The Austin Chronicle

Fion Wine Pub & Bistro

Reviewed by Wes Marshall, February 27, 2009, Food

2900 N. Quinlan Park Rd. Ste. A-150, 266-3466 (pub), 266-0049 (bistro)
Tuesday-Friday, 11am-12mid; Saturday, 11am-1am; Sunday, 1pm-12mid

The folks living around Steiner Ranch have a nice little treasure in the Fion Wine Pub & Bistro. The concept is just a bit different than the type of wine bar that's been popping up around Austin lately. Like the others, it has a good selection of wines (600 different wines, says its website), mostly priced just a touch higher than a retail outlet would charge, and you are welcome to either take it home or have a staffer pop the top for you to drink the wine on the premises, with no corkage fee.

But a few things immediately set Fion apart from the normal wine bar. First, its beer selection, reportedly over 500 strong, is much more than just an afterthought. It includes some very uncommon Belgian and Lambic brews in larger-sized bottles, all ice cold and ready to drink. The wine pub also has four doors of a walk-in cooler devoted to single beers for $3.50 each for consumption there, or you can pick among them to make your own custom six-pack ($8.95, for takeout only). Second, Fion offers a simple program for wine explorers. See a bottle of wine you'd like to try? As long as you will agree to buy two glasses, a staffer will open it (excluding Champagne). Each glass will be one-third of a bottle and will cost one-third the price of the bottle.

Fion's other difference comes in its food program. Like other wine bars, it offers a variety of foods, but the bistro's kitchen has more elaborate ambitions than most. It offers two distinct concepts, though you can get either in both the bar/store area and in the bistro. The bar and late-night menu is high-end pub grub with an extra dash of creativity and offers items such as a cast-iron-skillet-seared 12-ounce skirt steak on crisp bread with caramelized onions and house fries ($11.95) or fresh Texas jalapeños stuffed with pork, chorizo, and queso served with seasonal grilled fruit ($6.95). The bargain on this list is the roasted lamb sliders, topped with mint pesto and served with house-made fries ($6.95), which were three slider-size lamburgers, juicy and full of lamb flavors and a superb match with a Consilience Petite Sirah ($29.95).

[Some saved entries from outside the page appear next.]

Lemma insert_index_spec ordered minDocID :
  StronglySorted im_before ordered -> Forall im_ok ordered ->
  let k := insert_index ordered minDocID in
  (k <= length ordered)%nat /\ Forall (fun s => im_min s < minDocID) (take k ordered) /\
  Forall (fun s => minDocID <= im_min s) (drop k ordered).
Proof.
  intros Hs Hok k. rewrite Forall_forall in Hok.
  set (f := fun i => match ordered !! i with Some c => negb (im_min c <? minDocID) | None => true end).
  destruct (sort_Search_spec (length ordered) f) as (Hk & Hlo & Hhi).
  { intros a b Hab Hb Ha. unfold f in *. destruct (ordered !! b) as [y|] eqn:Eb; [|done].
    destruct (ordered !! a) as [x|] eqn:Ea; [|apply lookup_ge_None in Ea; lia].
    destruct (decide (a = b)) as [->|]; [by simplify_eq|].
    assert (im_before x y) as Hxy by (apply (StronglySorted_lookup _ ordered a b); [done|lia|done|done]).
    apply im_before_min in Hxy; [|apply Hok; by eapply list_elem_of_lookup_2]. to_prop.
    apply negb_true_iff, Z.ltb_ge. lia. }
  fold f in k. change (sort_Search (length ordered) f) with k in *. split; [done|]. split.
  - apply Forall_lookup. intros i x Hx. apply lookup_take_Some in Hx as [Hx Hi].
    specialize (Hlo i Hi). unfold f in Hlo. rewrite Hx in Hlo. to_prop. done.
  - apply Forall_lookup. intros i x Hx. rewrite lookup_drop in Hx.
    pose proof (lookup_lt_Some _ _ _ Hx). specialize (Hhi (k + i)%nat ltac:(lia) ltac:(lia)).
    unfold f in Hhi. rewrite Hx in Hhi. to_prop. done.
Qed.

Lemma insertOrdered_perm s ordered : insertOrdered s ordered ≡ₚ s :: ordered.
Proof.
  unfold insertOrdered. set (k := insert_index _ _).
  rewrite <- (take_drop k ordered) at 3. by rewrite Permutation_middle.
Qed.

Lemma insertOrdered_sorted s ordered :
  StronglySorted im_before ordered -> Forall im_ok ordered -> im_ok s ->
  Forall (fun t => im_max s < im_min t \/ im_max t < im_min s) ordered ->
  StronglySorted im_before (insertOrdered s ordered).
Proof.
  intros Hs Hok Hok_s Hapart. unfold insertOrdered.
  destruct (insert_index_spec ordered (im_min s) Hs Hok) as (Hk & Hlo & Hhi).
  set (k := insert_index _ _) in *. pose proof (im_ok_range s Hok_s) as Hr.
  rewrite Forall_forall in Hok, Hapart.
  apply StronglySorted_insert; [done| |]; apply Forall_forall; intros t Ht.
  - rewrite Forall_forall in Hlo. specialize (Hlo t Ht). assert (t ∈ ordered) as Hin by (rewrite <- (take_drop k ordered), elem_of_app; by left).
   
    pose proof (im_ok_range t (Hok t Hin)). specialize (Hapart t Hin). unfold im_before. lia.
  - rewrite Forall_forall in Hhi. specialize (Hhi t Ht). assert (t ∈ ordered) as Hin by (rewrite <- (take_drop k ordered), elem_of_app; by right).
   
    pose proof (im_ok_range t (Hok t Hin)). specialize (Hapart t Hin). unfold im_before. lia.
Qed.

The main menu features much more complicated food aimed squarely at a more sophisticated audience, such as the fantastic Shiner Bock-steamed Prince Edward Island mussels with spicy Elgin sausage and crusty bread ($10.50). Here, the mussels were plump and juicy, never rubbery, and the broth had us asking for more bread for dipping. Had it been hotter, we would have lingered over this dish, but it was just at the high end of warm, so we had to rush a bit. The fried calamari ($10.95) was light and crispy, and the frying was timed flawlessly for perfect texture.

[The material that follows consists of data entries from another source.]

(* ===== verification/Recovery.v ===== *)
(** * Recovery: the replay of [internal/db/collection.go]

    [OpenCollection] rebuilds the manager from the checkpoint and replays the
    write-ahead log over it.  This file models the application of a recovered
    operation, the replay and the check of the recovered state, gives the
    manager an abstract state that the write engine and the replay both
    transform, and proves that replay reproduces what the engine had in memory. *)
From S2P Require Import Prelude Bytes Crc32c Utf8 KeyStore IdMap FileIO Wal Paths Snapshot Manifest Segment SegmentManager WriteEngine.
From stdpp Require Import sorting.
#[local] Open Scope Z_scope.

Definition ErrCollectionClosed : gerror := errors_New "db: collection is closed".
Definition ErrCollectionCorrupt : gerror := errors_New "db: corrupt collection".
Definition collection_corrupt (detail : string) : gerror := GErr detail [ErrCollectionCorrupt].

Section recovery.
Context {DB : Type} `{KVStore DB}.
Implicit Types (m : SegmentManager DB).

(** A failed application makes the open fail, which discards the manager. *)
Definition applyRecoveredOperation (ctx : context) (operation : writeOperation) m : result (SegmentManager DB) :=
  let key := op_PrimaryKey operation in
  let docID := op_DocID operation in
  let type := op_Type operation in
  if negb (type =? writeOperationDelete) && bool_decide (sg_writing m = None)
  then Fail (errors_New "operation requires a writing segment")
  else if type =? writeOperationInsert then
    match idmap_Get (sg_primaryKey m) key with
    | Fail e => Fail e
    | Ok (_, true) => Fail ErrPrimaryKeyExists
    | Ok (_, false) =>
    match sg_writing m with
    | None => Fail (errors_New "operation requires a writing segment")
    | Some writing =>
    match ApplyExpected ctx docID key (op_Payload operation) writing with
    | (_, Some e) => Fail e
    | (writing, None) =>
    match idmap_PutNew ctx key docID (sg_primaryKey m) with
    | (_, Some e) => Fail e
    | (pk, None) => Ok (m_set_pk (sg_set_writing m (Some writing)) pk)
    end end end end
  else if (type =? writeOperationUpsert) || (type =? writeOperationUpdate) then
    match idmap_Get (sg_primaryKey m) key with
    | Fail e => Fail e
    | Ok (previous, existed) =>
    if (type =? writeOperationUpdate) && negb existed then Fail ErrPrimaryKeyNotFound
    else match sg_writing m with
    | None => Fail (errors_New "operation requires a writing segment")
    | Some writing =>
    match ApplyExpected ctx docID key (op_Payload operation) writing with
    | (_, Some e) => Fail e
    | (writing, None) =>
    match (if existed then MarkDeleted ctx previous (sg_deletes m) else (sg_deletes m, Ok false)) with
    | (_, Fail e) => Fail e
    | (deletes, Ok _) =>
    match idmap_Put ctx key docID (sg_primaryKey m) with
    | (_, Fail e) => Fail e
    | (pk, Ok _) => Ok (sg_set_stores (sg_set_writing m (Some writing)) pk deletes)
    end end end end end
  else if type =? writeOperationDelete then
    if negb (zlen (op_Payload operation) =? 0) then Fail (errors_New "delete operation contains a payload")
    else match idmap_Get (sg_primaryKey m) key with
    | Fail e => Fail e
    | Ok (id, existed) =>
    if negb existed || negb (id =? docID) then Fail ErrPrimaryKeyNotFound
    else match MarkDeleted ctx docID (sg_deletes m) with
    | (_, Fail e) => Fail e
    | (deletes, Ok _) =>
    match idmap_Delete ctx key (sg_primaryKey m) with
    | (_, Fail e) => Fail (GErr "" [e; ErrPrimaryKeyNotFound])
    | (_, Ok (_, false)) => Fail (GErr "" [ErrPrimaryKeyNotFound])
    | (pk, Ok (_, true)) => Ok (sg_set_stores m pk deletes)
    end end end
  else Fail (errors_New "unknown write operation").

(** The callback of [replayWriteWAL]. *)
Definition replay_record (ctx : context) m (record : WALRecord) : result (SegmentManager DB) :=
  match decodeWriteOperation (Payload record) with
  | Fail e => Fail (wal_corrupt "decode operation")
  | Ok operation =>
      match applyRecoveredOperation ctx operation m with
      | Fail e => Fail (wal_corrupt "apply operation")
      | Ok m => Ok m
      end
  end.

Definition replayWriteWAL (ctx : context) (wal : WAL) m : option (SegmentManager DB * option gerror) :=
  WAL_Replay ctx (replay_record ctx) wal m.

(** [validateCollectionState]: the documents seen by [collect], the deletions,
    the count and the IDMap's entries.  [overlayOrder] as in [ForEach]. *)
Definition collect_known (documents : list StoredDocument) : gset Z := list_to_set (DocID <$> documents).
Fixpoint collect_live (deletes : DeleteStore) (documents : list StoredDocument) (live : gmap Z bytes) : gmap Z bytes :=
  match documents with
  | [] => live
  | d :: documents =>
      collect_live deletes documents (if IsDeleted deletes (DocID d) then live else <[DocID d := PrimaryKey d]> live)
  end.

Definition visited_documents m : result (list StoredDocument) :=
  match foldM (fun docs s => if im_closed s then Fail os_ErrClosed else Ok (docs ++ im_docs s)) (sg_ordered m) [] with
  | Fail e => Fail e
  | Ok docs => Ok (docs ++ match sg_writing m with Some w => ws_docs w | None => [] end)
  end.

Definition check_live (live : gmap Z bytes) (u : unit) (key : bytes) (docID : Z) : result unit :=
  if bool_decide (live !! docID = Some key) then Ok tt
  else Fail (collection_corrupt "primary key has invalid document ID").

Definition validateCollectionState (overlayOrder : list (bytes * primaryKeyDelta)) m : option gerror :=
  match visited_documents m with
  | Fail e => Some e
  | Ok documents =>
      let live := collect_live (sg_deletes m) documents ∅ in
      let missing := DeleteStore_Range (sg_deletes m)
        (fun (err : option gerror) docID =>
           if bool_decide (docID ∈ collect_known documents) then (err, true)
           else (Some (collection_corrupt "deletion references missing document"), false)) None in
      match missing with
      | Some e => Some e
      | None =>
          if negb (idmap_Count (sg_primaryKey m) =? Z.of_nat (size live))
          then Some (collection_corrupt "IDMap count differs from live document count")
          else match idmap_ForEach CtxLive overlayOrder (sg_primaryKey m) (check_live live) tt with
          | Ok _ => None
          | Fail e => if errors_Is e ErrCollectionCorrupt then Some e
                      else Some (collection_corrupt "validate IDMap")
          end
      end
  end.
End recovery.

(** [validateLifecycleManifest] belongs to the manifest checks, see [Collection]. *)

(** ** The abstract state *)
Record AbsState := {
  a_immutable : gmap Z ImmutableSegment;
  a_ordered : list ImmutableSegment;
  a_writing : option WriteSegment;
  a_deletes : gset Z;
  a_view : gmap bytes Z
}.

Definition abs {DB} `{KVStore DB} (m : SegmentManager DB) : AbsState :=
  {| a_immutable := sg_immutable m; a_ordered := sg_ordered m; a_writing := sg_writing m;
     a_deletes := sg_deletes m; a_view := idmap_view (sg_primaryKey m) |}.

(** What one logged operation does, on finite maps and sets. *)
Definition a_update (a : AbsState) (w : option WriteSegment) (deletes : gset Z) (view : gmap bytes Z) : AbsState :=
  {| a_immutable := a_immutable a; a_ordered := a_ordered a; a_writing := w; a_deletes := deletes; a_view := view |}.

(** The write part of an operation: the document appended under its ID. *)
Definition a_append (op : writeOperation) (a : AbsState) : option WriteSegment :=
  match a_writing a with
  | None => None
  | Some w =>
      match ApplyExpected CtxLive (op_DocID op) (op_PrimaryKey op) (op_Payload op) w with
      | (w', None) => Some w'
      | (_, Some _) => None
      end
  end.

Definition abs_apply (op : writeOperation) (a : AbsState) : option AbsState :=
  let key := op_PrimaryKey op in
  let old := a_view a !! key in
  let hidden := match old with Some id => {[id]} ∪ a_deletes a | None => a_deletes a end in
  if op_Type op =? writeOperationInsert then
    match old with
    | Some _ => None
    | None => (fun w => a_update a (Some w) (a_deletes a) (<[key := op_DocID op]> (a_view a))) <$> a_append op a
    end
  else if op_Type op =? writeOperationUpsert then
    (fun w => a_update a (Some w) hidden (<[key := op_DocID op]> (a_view a))) <$> a_append op a
  else if op_Type op =? writeOperationUpdate then
    match old with
    | None => None
    | Some _ => (fun w => a_update a (Some w) hidden (<[key := op_DocID op]> (a_view a))) <$> a_append op a
    end
  else if op_Type op =? writeOperationDelete then
    if bool_decide (op_Payload op = []) && bool_decide (old = Some (op_DocID op))
    then Some (a_update a (a_writing a) hidden (delete key (a_view a))) else None
  else None.

Fixpoint abs_replay (ops : list writeOperation) (a : AbsState) : option AbsState :=
  match ops with
  | [] => Some a
  | op :: ops => match abs_apply op a with Some a => abs_replay ops a | None => None end
  end.

Lemma abs_replay_app ops1 ops2 a :
  abs_replay (ops1 ++ ops2) a = match abs_replay ops1 a with Some a => abs_replay ops2 a | None => None end.
Proof.
  revert a. induction ops1 as [|op ops1 IH]; intros a; [done|]. cbn. destruct (abs_apply op a); [apply IH|done].
Qed.

(** ** The application of an operation, on the abstract state *)
Section apply_refinement.
Context {DB : Type} `{Hkv : KVStore DB} {Hlaws : KVStoreLaws DB}.
Implicit Types (m : SegmentManager DB).
Hypothesis Hstore : ~ store_fails (DB := DB).

Lemma PutNew_total key docID (pk : PrimaryKeyMap DB) :
  idmap_inv pk -> valid_key key -> is_u64 docID -> idmap_view pk !! key = None ->
  exists pk', idmap_PutNew CtxLive key docID pk = (pk', None) /\ idmap_inv pk' /\
    idmap_view pk' = <[key:=docID]> (idmap_view pk).
Proof.
  intros Hi Hk Hd Hn. destruct (idmap_PutNew CtxLive key docID pk) as [pk' r] eqn:E.
  assert (idmap_exec CtxLive (IPutNew key docID) pk =
          (pk', match r with Some e => Fail e | None => Ok (0, false) end)) as Ex.
  { cbn [idmap_exec]. rewrite E. by destruct r. }
  pose proof (idmap_exec_spec _ _ _ _ _ Hi (conj Hd Hn : cmd_pre (IPutNew key docID) _) Ex) as Hs.
  destruct r as [err|].
  - destruct Hs as [_ [|[|]]]; done.
  - destruct Hs as [Hv Hi']. injection Hv as Hv. eauto.
Qed.

Lemma Put_total key docID (pk : PrimaryKeyMap DB) :
  idmap_inv pk -> valid_key key -> is_u64 docID ->
  exists pk' r, idmap_Put CtxLive key docID pk = (pk', Ok r) /\ idmap_inv pk' /\
    idmap_view pk' = <[key:=docID]> (idmap_view pk).
Proof.
  intros Hi Hk Hd. destruct (idmap_Put CtxLive key docID pk) as [pk' r] eqn:E.
  pose proof (idmap_exec_spec CtxLive (IPut key docID) pk _ _ Hi Hd E) as Hs. cbn in Hs.
  destruct r as [r|err].
  - destruct Hs as [Hv Hi']. injection Hv as Hv ->. eauto.
  - destruct Hs as [_ [|[|]]]; done.
Qed.

Lemma Delete_total key (pk : PrimaryKeyMap DB) :
  idmap_inv pk -> valid_key key ->
  exists pk', idmap_Delete CtxLive key pk = (pk', Ok (lookup_result (idmap_view pk !! key))) /\ idmap_inv pk' /\
    idmap_view pk' = delete key (idmap_view pk).
Proof.
  intros Hi Hk. destruct (idmap_Delete CtxLive key pk) as [pk' r] eqn:E.
  pose proof (idmap_exec_spec CtxLive (IDelete key) pk _ _ Hi I E) as Hs. cbn in Hs.
  destruct r as [r|err].
  - destruct Hs as [Hv Hi']. injection Hv as Hv ->. eauto.
  - destruct Hs as [_ [|[|]]]; done.
Qed.

Lemma ApplyExpected_cases docID key payload w :
  (exists w', ApplyExpected CtxLive docID key payload w = (w', None)) \/
  (exists e, ApplyExpected CtxLive docID key payload w = (w, Some e)).
Proof.
  unfold ApplyExpected, ws_append. repeat case_if; eauto; repeat case_match; simplify_eq; eauto.
Qed.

Our main courses also showed real creativity in the kitchen. We selected Mia's Meatloaf served with buttermilk mashed potatoes, green beans, and spicy cornbread ($14.95) and the 16-ounce skillet-seared double-cut pork chops with caramelized onions, Gorgonzola cheese, and demi-glace ($18.95). The meatloaf had a nice homemade texture and richness, and the potatoes tasted like they had been mashed fresh for the plating. For pork chop lovers, Fion's version is everything you could hope for: juicy, tender, and full of flavor. They tasted lovely with the caramelized onions and demi-glace.

Fion's wine-by-the-glass program has more than 60 wines by the glass, available either as a full glass or in a flight of three wines. All are well chosen and offer fair value, but the best was the Isle of Capri ($9), three Italian white wines ideally suited to the calamari. The important thing is that since the wine and beer are at retail instead of the normal restaurant markups, wine lovers will save a lot of money compared to a restaurant. Fion also has imported and local cheeses and not only a nicely stocked cigar humidor but a pleasant outdoor area to relax with a smoke and a glass of Port.

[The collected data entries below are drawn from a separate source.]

(* ===== verification/Durability.v ===== *)
(** * Durability: the engine, its log and the replay, put together

    A run is a sequence of calls of [insertOneLocked], [upsertOneLocked],
    [updateOneLocked] and [deleteOneLocked] - what the batches of
    [write_engine.go] are made of - under arbitrary context polls and arbitrary
    outcomes of the log's I/O.  The theorems say what the contents are after
    it, and what a crash at any point of it leaves to recover. *)
From S2P Require Import Prelude Bytes Crc32c Utf8 KeyStore IdMap FileIO Wal Paths Snapshot Manifest Segment SegmentManager WriteEngine Recovery.
From stdpp Require Import sorting.
#[local] Open Scope Z_scope.

(** ** Runs *)
Inductive ecall :=
| CallInsert (input : WriteInput)
| CallUpsert (input : WriteInput)
| CallUpdate (input : WriteInput)
| CallDelete (key : bytes).

Definition call_kind (c : ecall) : Z :=
  match c with
  | CallInsert _ => writeOperationInsert
  | CallUpsert _ => writeOperationUpsert
  | CallUpdate _ => writeOperationUpdate
  | CallDelete _ => writeOperationDelete
  end.
Definition call_key (c : ecall) : bytes :=
  match c with CallInsert i | CallUpsert i | CallUpdate i => in_PrimaryKey i | CallDelete k => k end.
Definition call_payload (c : ecall) : bytes :=
  match c with CallInsert i | CallUpsert i | CallUpdate i => in_Payload i | CallDelete _ => [] end.

(** What a call means for the contents, and when it may succeed. *)
Definition call_apply (c : ecall) (m : gmap bytes bytes) : gmap bytes bytes :=
  match c with
  | CallInsert i | CallUpsert i | CallUpdate i => <[in_PrimaryKey i := in_Payload i]> m
  | CallDelete k => delete k m
  end.
Definition calls_apply (cs : list ecall) (m : gmap bytes bytes) : gmap bytes bytes :=
  foldl (fun m c => call_apply c m) m cs.

Section runs.
Context {DB W IO : Type} `{KVStore DB} `{AppendLog W IO}.
Definition store_Stats c : CollectionStats :=
  let storage := sg_StorageStats (c_manager c) in
  {| st_DocumentCount := idmap_Count (sg_primaryKey (c_manager c));
     st_ImmutableSegmentCount := ImmutableSegmentCount storage;
     st_MutableDocumentCount := MutableDocumentCount storage;
     st_DeletedDocumentCount := DeletedDocumentCount storage;
     st_MemoryUsageBytes := MemoryUsageBytes storage |}.
Definition DocumentCount c : Z := st_DocumentCount (store_Stats c).

(** Some segment of the ordered list that is not full continues into the next one. *)
Fixpoint mergeable (maximum : Z) (actual : list SegmentMetadata) : bool :=
  match actual with
  | previous :: (next :: _) as rest =>
      ((sm_DocCount previous <? maximum) && negb (sm_MaxDocID previous =? u64_max)
       && (wrap64 (sm_MaxDocID previous + 1) =? sm_MinDocID next)) || mergeable maximum rest
  | _ => false
  end.
Definition OptimizationNeeded (ctx : context) c : result bool :=
  match ctx_guard "db: nil optimization context" ctx with
  | Some e => Fail e
  | None =>
  if c_closed c then Fail ErrCollectionClosed
  else if match sg_writing (c_manager c) with Some w => negb (sm_DocCount (ws_Metadata w) =? 0) | None => false end
  then Ok true
  else if negb (DeleteStore_Count (sg_deletes (c_manager c)) =? 0) then Ok true
  else Ok (mergeable (mf_SegmentMaxDocuments (vm_current (c_versions c))) (ImmutableMetadata (c_manager c)))
  end.

Definition rewriteNextDocumentID m : result Z :=
  match sg_writing m with
  | None => Fail (collection_corrupt "collection has no writing segment")
  | Some writing =>
      match NextDocumentID writing with
      | Ok next => Ok next
      | Fail err =>
          if negb (errors_Is err ErrSegmentFull) then Fail err
          else
            let maximum := (ReservedRange writing).2 in
            if maximum =? u64_max then Fail (errors_New "db: document ID space is exhausted") else Ok (maximum + 1)
      end
  end.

The creativity is here, both in the imaginative cooking and the great selection of adult libations, and the owners are coming up with deals – happy hours, case discounts, and wine and beer specials – that will help the careful consumer save money. Fion is well worth a visit, and for those on the west side of town, the second Fion will be opening soon, next to the new Zoot on Bee Caves Road.